### PROBLEM TO SOLVE:
Below are some records; find each line that carries the word "MkDescriptor" and copy it.

**** THE RECORDS ****

Definition admissionMatchesRecovery (p : UseAdmissionPermit) (r : UseRecoveryBinding) (tenantID secretID : string) (now : time) : bool :=
  let a := up_Authorization p in
  validateUseAdmission p now && (ac_TenantID (az_Access a) == tenantID) && (az_SecretID a == secretID) && (az_Access a == rb_Access r)
  && (az_SecretID a == rb_SecretID r) && (az_Exposure a == rb_Exposure r) && (az_Endpoint a == rb_Endpoint r) && (az_Audience a == rb_Audience r)
  && (az_InvocationID a == rb_InvocationID r).

(** ** The store *)
Record MemoryStore := MkStore {
  records : gmap string SecretRecord;
  leases : gmap string UseLease;
  activeByKey : gmap string Z;
  recoveryByLease : gmap string UseRecoveryBinding;
  leaseByRecoveryID : gmap string string;
  completedRecoveries : gmap string UseRecoveryBinding;
  acquiredByLease : gmap string bool;
}.
Definition NewMemoryStore : MemoryStore := MkStore ∅ ∅ ∅ ∅ ∅ ∅ ∅.
Definition store_key (tenantID secretID : string) : string := (tenantID ++ String Ascii.zero secretID)%string.
Definition active_count (s : MemoryStore) (key : string) : Z := default 0 (activeByKey s !! key).

(** The context is read twice: at the start, and with the lock held. *)
Definition Get (ctx locked : Context) (s : MemoryStore) (tenantID secretID : string) : res secret_error SecretRecord :=
  _ ← check_ctx ctx;
  _ ← check_ctx locked;
  match records s !! store_key tenantID secretID with Some r => Ok r | None => Err ErrSecretNotFound end.

Definition put_record (s : MemoryStore) (key : string) (r : SecretRecord) : MemoryStore :=
  MkStore (<[key := r]> (records s)) (leases s) (activeByKey s) (recoveryByLease s) (leaseByRecoveryID s) (completedRecoveries s) (acquiredByLease s).
Definition compare_and_swap (ctx locked : Context) (s : MemoryStore) (expectedVersion : Z) (next : SecretRecord) : res secret_error MemoryStore :=
  _ ← check_ctx ctx;
  _ ← reject_if (negb (validateRecord next maximumDefaultSecretBytes)) ErrInvalidRequest;
  let nextCopy := if sr_Active next then next
    else MkRecord (sr_SecretID next) (sr_TenantID next) (sr_Version next) (sr_Exposure next) [] (sr_InjectionName next) (sr_Endpoint next)
           (sr_Audience next) false (sr_DestroySandboxAfterUse next) in
  let key := store_key (sr_TenantID next) (sr_SecretID next) in
  _ ← check_ctx locked;
  _ ← reject_if (match records s !! key with
                 | None => (expectedVersion != 0) || (sr_Version next != 1)
                 | Some current => (sr_Version current != expectedVersion) || (expectedVersion =? u64_max) || (sr_Version next != u64 (expectedVersion + 1))
                 end) ErrStoreConflict;
  _ ← reject_if (active_count s key != 0) ErrStoreInUse;
  Ok (put_record s key nextCopy).
Definition CompareAndSwap ctx locked s expectedVersion next : res secret_error unit * MemoryStore :=
  match compare_and_swap ctx locked s expectedVersion next with Ok s' => (Ok tt, s') | Err e => (Err e, s) end.

(** The record can be used under the admission and the recovery. *)
Definition usable (s : MemoryStore) (key : string) (expectedVersion : Z) (p : UseAdmissionPermit) (r : UseRecoveryBinding) : res secret_error SecretRecord :=
  match records s !! key with
  | None => Err ErrSecretNotFound
  | Some record =>
      _ ← reject_if (negb (sr_Active record) || (sr_Version record != expectedVersion)) ErrSecretNotFound;
      let a := up_Authorization p in
      _ ← reject_if ((az_Exposure a != sr_Exposure record) || (az_Endpoint a != sr_Endpoint record) || (az_Audience a != sr_Audience record)
                     || (rb_DestroySandboxAfterUse r != sr_DestroySandboxAfterUse record)) ErrAccessDenied;
      Ok record
  end.
Definition recovery_matches (r : UseRecoveryBinding) (tenantID secretID : string) (expectedVersion : Z) : bool :=
  (rb_TenantID r == tenantID) && (rb_SecretID r == secretID) && (rb_SecretVersion r == expectedVersion) && validateRecoveryBinding r.

(** [leaseID] is the answer of [identity.New(identity.Lease)]. *)
Definition begin_use (ctx locked : Context) (leaseID : option string) (now : time) (s : MemoryStore) (q : BeginUseRequest) (acquire : bool)
    : res secret_error (SecretRecord * UseLease * MemoryStore) :=
  _ ← check_ctx ctx;
  let r := bu_Recovery q in
  _ ← reject_if (negb (recovery_matches r (bu_TenantID q) (bu_SecretID q) (bu_ExpectedVersion q))) ErrUseLeaseInvalid;
  match leaseID with
  | None => Err ErrStoreConflict
  | Some leaseID =>
      let key := store_key (bu_TenantID q) (bu_SecretID q) in
      _ ← check_ctx locked;
      _ ← reject_if (negb (admissionMatchesRecovery (bu_Admission q) r (bu_TenantID q) (bu_SecretID q) now)) ErrAccessDenied;
      _ ← match leaseByRecoveryID s !! rb_RecoveryID r with
          | Some active => if bool_decide (recoveryByLease s !! active = Some r) then Err ErrStoreInUse else Err ErrUseLeaseInvalid
          | None => Ok tt
          end;
      _ ← reject_if (bool_decide (is_Some (completedRecoveries s !! rb_RecoveryID r))) ErrUseLeaseInvalid;
      record ← usable s key (bu_ExpectedVersion q) (bu_Admission q) r;
      _ ← reject_if (active_count s key != 0) ErrStoreInUse;
      let lease := MkLease leaseID (bu_TenantID q) (bu_SecretID q) (bu_ExpectedVersion q) in
      _ ← reject_if (bool_decide (is_Some (leases s !! leaseID))) ErrStoreConflict;
      Ok (record, lease, MkStore (records s) (<[leaseID := lease]> (leases s)) (<[key := u64 (active_count s key + 1)]> (activeByKey s))
        (<[leaseID := r]> (recoveryByLease s)) (<[rb_RecoveryID r := leaseID]> (leaseByRecoveryID s)) (completedRecoveries s)
        (<[leaseID := acquire]> (acquiredByLease s)))
  end.
Definition BeginUse ctx locked leaseID now s q : res secret_error (SecretRecord * UseLease) * MemoryStore :=
  match begin_use ctx locked leaseID now s q true with Ok (record, lease, s') => (Ok (record, lease), s') | Err e => (Err e, s) end.
Definition ReserveUse ctx locked leaseID now s q : res secret_error UseLease * MemoryStore :=
  match begin_use ctx locked leaseID now s q false with Ok (_, lease, s') => (Ok lease, s') | Err e => (Err e, s) end.
(* ===== verification/SecretStore.v ===== *)
(** * The secret store: leases, recoveries and one-time material

    The tables of the store agree: every lease has its recovery, its active record and the
    only use of its secret.  Material is returned at most once per recovery. *)

From S2P Require Import Prelude MapSums GoText Identity Secret.
#[local] Open Scope string_scope.
#[local] Open Scope list_scope.
#[local] Open Scope Z_scope.
#[local] Open Scope go_scope.

Definition lease_key (l : UseLease) : string := store_key (ul_TenantID l) (ul_SecretID l).
(** The record of the lease is active, at the version of the lease. *)
Definition fences (s : MemoryStore) (l : UseLease) : Prop :=
  activeByKey s !! lease_key l = Some 1 /\ exists record, records s !! lease_key l = Some record /\ sr_Active record = true /\ sr_Version record = ul_Version l.
(** The recovery is bound to the lease. *)
Definition bound (s : MemoryStore) (id : string) (l : UseLease) (r : UseRecoveryBinding) : Prop :=
  recoveryByLease s !! id = Some r /\ leaseByRecoveryID s !! rb_RecoveryID r = Some id /\
  rb_TenantID r = ul_TenantID l /\ rb_SecretID r = ul_SecretID l /\ rb_SecretVersion r = ul_Version l.

Record store_ok (s : MemoryStore) : Prop := MkStoreOk {
  so_lease : forall id l, leases s !! id = Some l -> ul_LeaseID l = id /\ fences s l /\ exists r, bound s id l r;
  so_active : forall key n, activeByKey s !! key = Some n -> exists id l, leases s !! id = Some l /\ lease_key l = key;
  so_one : forall id l id' l', leases s !! id = Some l -> leases s !! id' = Some l' -> lease_key l = lease_key l' -> id = id';
  so_recovery : forall id r, recoveryByLease s !! id = Some r -> is_Some (leases s !! id);
  so_op : forall id r, recoveryByLease s !! id = Some r -> parses "op" (rb_RecoveryID r) = true;
  so_rid : forall rid id, leaseByRecoveryID s !! rid = Some id -> exists r, recoveryByLease s !! id = Some r /\ rb_RecoveryID r = rid;
  so_done : forall rid r, completedRecoveries s !! rid = Some r -> rb_RecoveryID r = rid /\ leaseByRecoveryID s !! rid = None;
}.

Lemma store_initial : store_ok NewMemoryStore.
Proof. constructor; by intros. Qed.

(** A secret without a lease has the count 0. *)
Lemma idle_key s key : store_ok s -> active_count s key = 0 -> activeByKey s !! key = None.
Proof.
  intros Hok H. unfold active_count in H. destruct (activeByKey s !! key) as [n|] eqn:Hk; [|done]. simpl in H.
  destruct (so_active _ Hok _ _ Hk) as (id & l & Hl & <-). destruct (so_lease _ Hok _ _ Hl) as (_ & [Hone _] & _). congruence.
Qed.
Lemma recovery_bound s id r : store_ok s -> recoveryByLease s !! id = Some r -> exists l, leases s !! id = Some l /\ bound s id l r.
Proof.
  intros Hok Hr. destruct (so_recovery _ Hok _ _ Hr) as [l Hl]. exists l. split; [done|].
  destruct (so_lease _ Hok _ _ Hl) as (_ & _ & r' & Hb). destruct Hb as (Hr' & Hrest). rewrite Hr in Hr'. injection Hr' as <-. by split.
Qed.

Section store.
Context `{N : Normalizer}.

(** ** A use begins *)
Definition add_lease (s : MemoryStore) (l : UseLease) (r : UseRecoveryBinding) (acquire : bool) : MemoryStore :=
  MkStore (records s) (<[ul_LeaseID l := l]> (leases s)) (<[lease_key l := 1]> (activeByKey s)) (<[ul_LeaseID l := r]> (recoveryByLease s))
    (<[rb_RecoveryID r := ul_LeaseID l]> (leaseByRecoveryID s)) (completedRecoveries s) (<[ul_LeaseID l := acquire]> (acquiredByLease s)).

(** The recovery is neither pending nor completed. *)
Definition fresh (s : MemoryStore) (rid : string) : Prop := leaseByRecoveryID s !! rid = None /\ completedRecoveries s !! rid = None.

Lemma begin_use_ok ctx locked leaseID now s q acquire record l s' : store_ok s ->
  begin_use ctx locked leaseID now s q acquire = Ok (record, l, s') ->
  leaseID = Some (ul_LeaseID l) /\ leases s !! ul_LeaseID l = None /\ fresh s (rb_RecoveryID (bu_Recovery q)) /\
  activeByKey s !! lease_key l = None /\ records s !! lease_key l = Some record /\ sr_Active record = true /\ sr_Version record = ul_Version l /\
  admissionMatchesRecovery (bu_Admission q) (bu_Recovery q) (bu_TenantID q) (bu_SecretID q) now = true /\
  ul_TenantID l = bu_TenantID q /\ ul_SecretID l = bu_SecretID q /\ ul_Version l = bu_ExpectedVersion q /\
  recovery_matches (bu_Recovery q) (ul_TenantID l) (ul_SecretID l) (ul_Version l) = true /\
  s' = add_lease s l (bu_Recovery q) acquire.
Proof.
  intros Hok H. unfold begin_use in H. apply bind_ok in H as ([] & _ & H). apply reject_if_ok in H as [Hm H]. apply negb_false_iff in Hm.
  destruct leaseID as [leaseID|]; [|done]. apply bind_ok in H as ([] & _ & H). apply reject_if_ok in H as [Ha H]. apply negb_false_iff in Ha.
  apply bind_ok in H as ([] & Hp & H). destruct (leaseByRecoveryID s !! _) as [|] eqn:Hrid; [exfalso; case_match; discriminate|]. clear Hp.
  apply reject_if_ok in H as [Hc H]. apply bool_decide_eq_false in Hc. rewrite <- eq_None_not_Some in Hc.
  apply bind_ok in H as (record' & Hu & H). apply reject_if_ok in H as [Hact H]. apply neq_test_false in Hact.
  apply reject_if_ok in H as [Hl H]. apply bool_decide_eq_false in Hl. rewrite <- eq_None_not_Some in Hl. injection H as <- <- <-.
  unfold usable in Hu. destruct (records s !! _) as [found|] eqn:Hrec; [|done]. apply reject_if_ok in Hu as [Hver Hu]. apply reject_if_ok in Hu as [_ Hu].
  injection Hu as ->. bools in Hver. destruct Hver as [Hactive Hver]. split_and!; try done; simpl.
  - by apply idle_key.
  - by rewrite Hact.
Qed.
Record ServerRegistration := MkServer {
  sv_TenantID : ID; sv_UserID : ID; sv_ServerID : string; sv_ProviderID : string; sv_Transport : Transport; sv_TargetRef : string;
  sv_ProtocolVersion : string; sv_Affinity : BackendAffinity; sv_Credential : CredentialBinding; sv_AllowedServerRequests : list ServerRequestMethod;
}.
Record ToolRegistration := MkTool {
  tr_TenantID : ID; tr_UserID : ID; tr_ServerID : string; tr_ToolName : string; tr_SideEffecting : bool; tr_ReplayPolicy : ReplayPolicy;
  tr_MaxAutomaticRetries : Z; tr_MaxConfirmationRetries : Z;
}.
Record Bounds := MkBounds {
  MaxAuthorityBytes : Z; MaxServerIDBytes : Z; MaxToolNameBytes : Z; MaxTargetRefBytes : Z; MaxProtocolVersionBytes : Z;
  MaxCredentialHandleBytes : Z; MaxAudienceBytes : Z; MaxInputBytes : Z; MaxInputDepth : Z; MaxProviderRequestIDBytes : Z;
  MaxExternalCommitIDBytes : Z; MaxChunkBytes : Z; MaxChunks : Z; MaxOutputBytes : Z; MaxFailureBytes : Z; MaxEvents : Z; CancelTimeout : Z;
}.
Record ServerDescriptor := MkDescriptor {
  de_ServerID : string; de_Transport : Transport; de_TargetRef : string; de_ProtocolVersion : string; de_Affinity : BackendAffinity;
}.
#[global] Instance ServerDescriptor_eq_dec : EqDecision ServerDescriptor.
Proof. solve_decision. Defined.
Definition no_descriptor : ServerDescriptor := MkDescriptor "" (OtherTransport "") "" "" no_affinity.

(** ** Effects *)
Record StartNegotiationReceipt := MkNegotiation {
  ng_Durable : bool; ng_Scope : ValidatedAuthority; ng_Server : ServerDescriptor; ng_InvocationID : ID; ng_RequestDigest : Digest; ng_Attempt : Z;
  ng_NegotiatedProtocolVersion : string; ng_Affinity : BackendAffinity; ng_SupportsInvocationLedger : bool; ng_SupportsIdempotencyKey : bool;
  ng_ConnectionGeneration : Z;
}.
#[global] Instance StartNegotiationReceipt_eq_dec : EqDecision StartNegotiationReceipt.
Proof. solve_decision. Defined.
Definition no_negotiation : StartNegotiationReceipt :=
  MkNegotiation false no_authority no_descriptor no_id zero_digest 0 "" no_affinity false false 0.

Inductive State :=
| StateAdmitted | StateDispatching | StateRetryPending | StateDispatched | StateStreaming | StateCancellationPending | StateExternallyCommitted
| StateNeedsConfirmation | StateCompleted | StateFailed | StateCancelled | StateUncertain | OtherState (s : string).
#[global] Instance mcp_state_eq_dec : EqDecision State.
Proof. solve_decision. Defined.
(** [NoFailure] is the empty string, here and for the classes below. *)
Inductive FailureClass :=
| NoFailure | FailureDefinitelyNotSent | FailureRejected | FailureLedgerAbsent | FailureExternalFailed | FailureUnknown | OtherFailure (s : string).
#[global] Instance mcp_failure_eq_dec : EqDecision FailureClass.
Proof. solve_decision. Defined.

Record AttemptRecord := MkAttempt {
  at_Attempt : Z; at_ProviderRequestID : string; at_HadOutput : bool; at_Failure : FailureClass; at_Negotiation : StartNegotiationReceipt;
}.
#[global] Instance AttemptRecord_eq_dec : EqDecision AttemptRecord.
Proof. solve_decision. Defined.
Definition no_attempt : AttemptRecord := MkAttempt 0 "" false NoFailure no_negotiation.

Record Call := MkCall {
  ca_Scope : ValidatedAuthority; ca_RequestDigest : Digest; ca_ServerID : string; ca_ToolName : string; ca_ProviderID : string;
  ca_Transport : Transport; ca_TargetRef : string; ca_ProtocolVersion : string; ca_Affinity : BackendAffinity; ca_Credential : CredentialBinding;
  ca_InputCanonical : bytes; ca_SideEffecting : bool; ca_ReplayPolicy : ReplayPolicy; ca_MaxAutomaticRetries : Z; ca_MaxConfirmationRetries : Z;
  ca_SupportsInvocationLedger : bool; ca_SupportsIdempotencyKey : bool;
}.
#[global] Instance Call_eq_dec : EqDecision Call.
Proof. solve_decision. Defined.
Record Effect := MkEffect {
  ef_Call : Call; ef_State : State; ef_Revision : Z; ef_EventCount : Z; ef_EventBytes : Z; ef_Attempts : list AttemptRecord;
  ef_AutomaticRetriesUsed : Z; ef_ConfirmationRetriesUsed : Z; ef_ChunkCount : Z; ef_StreamBytes : Z; ef_ExternalCommitID : string;
  ef_Output : bytes; ef_FailureReason : string; ef_CancellationRequested : bool;
}.
#[global] Instance mcp_effect_eq_dec : EqDecision Effect.
Proof. solve_decision. Defined.

(** [CurrentAttempt]: the last attempt, or the zero record and false. *)
Definition CurrentAttempt (e : Effect) : AttemptRecord * bool :=
  match last (ef_Attempts e) with Some a => (a, true) | None => (no_attempt, false) end.
Definition Terminal (e : Effect) : bool :=
  match ef_State e with StateCompleted | StateFailed | StateCancelled | StateUncertain => true | _ => false end.

(** ** Events *)
Inductive EventKind :=
| EventBeginDispatch | EventNegotiationRecorded | EventProviderAccepted | EventOutputChunk | EventCallCommitted | EventSettlementCompleted
| EventDispatchFailed | EventCancelRequested | EventCancellationResolved | EventRecoveryObserved | EventConfirmationDecided | OtherEvent (s : string).
Inductive ConfirmationDecision := NoDecision | ConfirmationRetry | ConfirmationAbandon | OtherDecision (s : string).
#[global] Instance ConfirmationDecision_eq_dec : EqDecision ConfirmationDecision.
Proof. solve_decision. Defined.
Inductive CancellationStatus :=
| NoCancellation | CancellationPrevented | CancellationAbsent | CancellationCommitted | CancellationUnknown | OtherCancellation (s : string).
#[global] Instance CancellationStatus_eq_dec : EqDecision CancellationStatus.
Proof. solve_decision. Defined.
Inductive LedgerStatus := NoStatus | LedgerAbsent | LedgerInflight | LedgerCommitted | LedgerFailed | LedgerUnknown | OtherStatus (s : string).
#[global] Instance LedgerStatus_eq_dec : EqDecision LedgerStatus.
Proof. solve_decision. Defined.

Record LedgerRecord := MkLedger {
  lg_InvocationID : ID; lg_RequestDigest : Digest; lg_Status : LedgerStatus; lg_ProviderRequestID : string; lg_ExternalCommitID : string;
  lg_Output : bytes; lg_FailureReason : string;
}.
#[global] Instance mcp_ledger_eq_dec : EqDecision LedgerRecord.
Proof. solve_decision. Defined.
Definition no_ledger : LedgerRecord := MkLedger no_id zero_digest NoStatus "" "" [] "".

Record Event := MkEvent {
  ev_ExpectedRevision : Z; ev_Kind : EventKind; ev_ProviderRequestID : string; ev_Chunk : bytes; ev_Output : bytes; ev_ExternalCommitID : string;
  ev_Failure : FailureClass; ev_Reason : string; ev_Cancellation : CancellationStatus; ev_Ledger : LedgerRecord; ev_Decision : ConfirmationDecision;
  ev_Negotiation : StartNegotiationReceipt;
}.

(** ** Commands; the permits that the executor adds later are not part of a transition *)
Record DispatchCommand := MkDispatch {
  dc_Scope : ValidatedAuthority; dc_Server : ServerDescriptor; dc_ToolName : string; dc_InputCanonical : bytes; dc_InvocationID : ID;
  dc_RequestDigest : Digest; dc_ReplayPolicy : ReplayPolicy; dc_IdempotencyKey : string; dc_Attempt : Z;
}.
Record CancelCommand := MkCancel {
  cc_Scope : ValidatedAuthority; cc_Server : ServerDescriptor; cc_ToolName : string; cc_InvocationID : ID; cc_RequestDigest : Digest;
  cc_ProviderRequestID : string; cc_Attempt : Z; cc_Negotiation : StartNegotiationReceipt;
}.
Record Transition := MkTransition { tn_Effect : Effect; tn_Dispatch : option DispatchCommand; tn_Cancel : option CancelCommand }.

(** ** MCP gateway: configuration, requests and snapshots
    ([internal/mcpgateway/gateway.go], [machine.go])

    What a gateway accepts: its bounds, servers and tools, a call and its digest, and
    [validateEffect], the well-formedness check of every snapshot it is handed. *)

#[local] Open Scope go_scope.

****

### REPLY TO THE TASK:
Record ServerDescriptor := MkDescriptor {
Definition no_descriptor : ServerDescriptor := MkDescriptor "" (OtherTransport "") "" "" no_affinity.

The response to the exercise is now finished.